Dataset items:
*****

(** ** Which payloads start a pipeline *)

(** X12.  A pipeline is started exactly for the four identifiers, matched
    as whole, case-sensitive strings.  Any other value under "language"
    (another string, or [null], which is printed as [None]) gets the
    unsupported-language result and causes no operating-system call; a
    supported call always makes some, starting with the two [setrlimit]
    calls, even when it then fails. *)
Theorem pipeline_iff_supported host payload w :
  (supported payload ↔ events_of (execute host payload w) ≠ [])
  ∧ (supported payload →
     ∃ rest, events_of (execute host payload w) = limit_events ++ rest)
  ∧ (¬ supported payload →
     execute host payload w =
       (Return {| output := "";
                  error := "Unsupported language: "
                             +:+ py_str (language_of payload);
                  success := false |}, w, [])).
Proof.
  assert (supported payload →
          ∃ rest, events_of (execute host payload w) = limit_events ++ rest)
    as Hstart.
  { intros [Hi|Hc].
    - destruct (execute_interpreted host payload Hi) as (suffix & interp & ->).
      destruct (code_of payload) as [|s].
      + rewrite run_interpreted_None. by eexists.
      + destruct (run_interpreted_events host suffix interp s (stdin_of payload) w)
          as (e & ->). by eexists.
    - destruct (execute_compiled host payload Hc) as (suffix & compiler & _ & ->).
      destruct (code_of payload) as [|s].
      + rewrite run_compiled_None. by eexists.
      + destruct (run_compiled_events host suffix compiler s (stdin_of payload) w)
          as (e & children & fs & ->). by eexists. }
  split; [|split; [exact Hstart|]].
  - split.
    + intros (rest & ->)%Hstart. discriminate.
    + intros Hne.
      destruct (language_cases host payload) as [Hi|[Hc|[_ Hun]]];
        [by left | by right |].
      rewrite Hun in Hne. by destruct Hne.
  - intros Hn.
    destruct (language_cases host payload) as [Hi|[Hc|[_ Hun]]];
      [destruct Hn; by left | destruct Hn; by right | apply Hun].
Qed.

*****

# [Try it]
Exactly as they appear, retype the lines from the start of the records through the line containing "run_interpreted_None. by eexists.".

# [Answer space]
(** ** Which payloads start a pipeline *)

(** X12.  A pipeline is started exactly for the four identifiers, matched
    as whole, case-sensitive strings.  Any other value under "language"
    (another string, or [null], which is printed as [None]) gets the
    unsupported-language result and causes no operating-system call; a
    supported call always makes some, starting with the two [setrlimit]
    calls, even when it then fails. *)
Theorem pipeline_iff_supported host payload w :
  (supported payload ↔ events_of (execute host payload w) ≠ [])
  ∧ (supported payload →
     ∃ rest, events_of (execute host payload w) = limit_events ++ rest)
  ∧ (¬ supported payload →
     execute host payload w =
       (Return {| output := "";
                  error := "Unsupported language: "
                             +:+ py_str (language_of payload);
                  success := false |}, w, [])).
Proof.
  assert (supported payload →
          ∃ rest, events_of (execute host payload w) = limit_events ++ rest)
    as Hstart.
  { intros [Hi|Hc].
    - destruct (execute_interpreted host payload Hi) as (suffix & interp & ->).
      destruct (code_of payload) as [|s].
      + rewrite run_interpreted_None. by eexists.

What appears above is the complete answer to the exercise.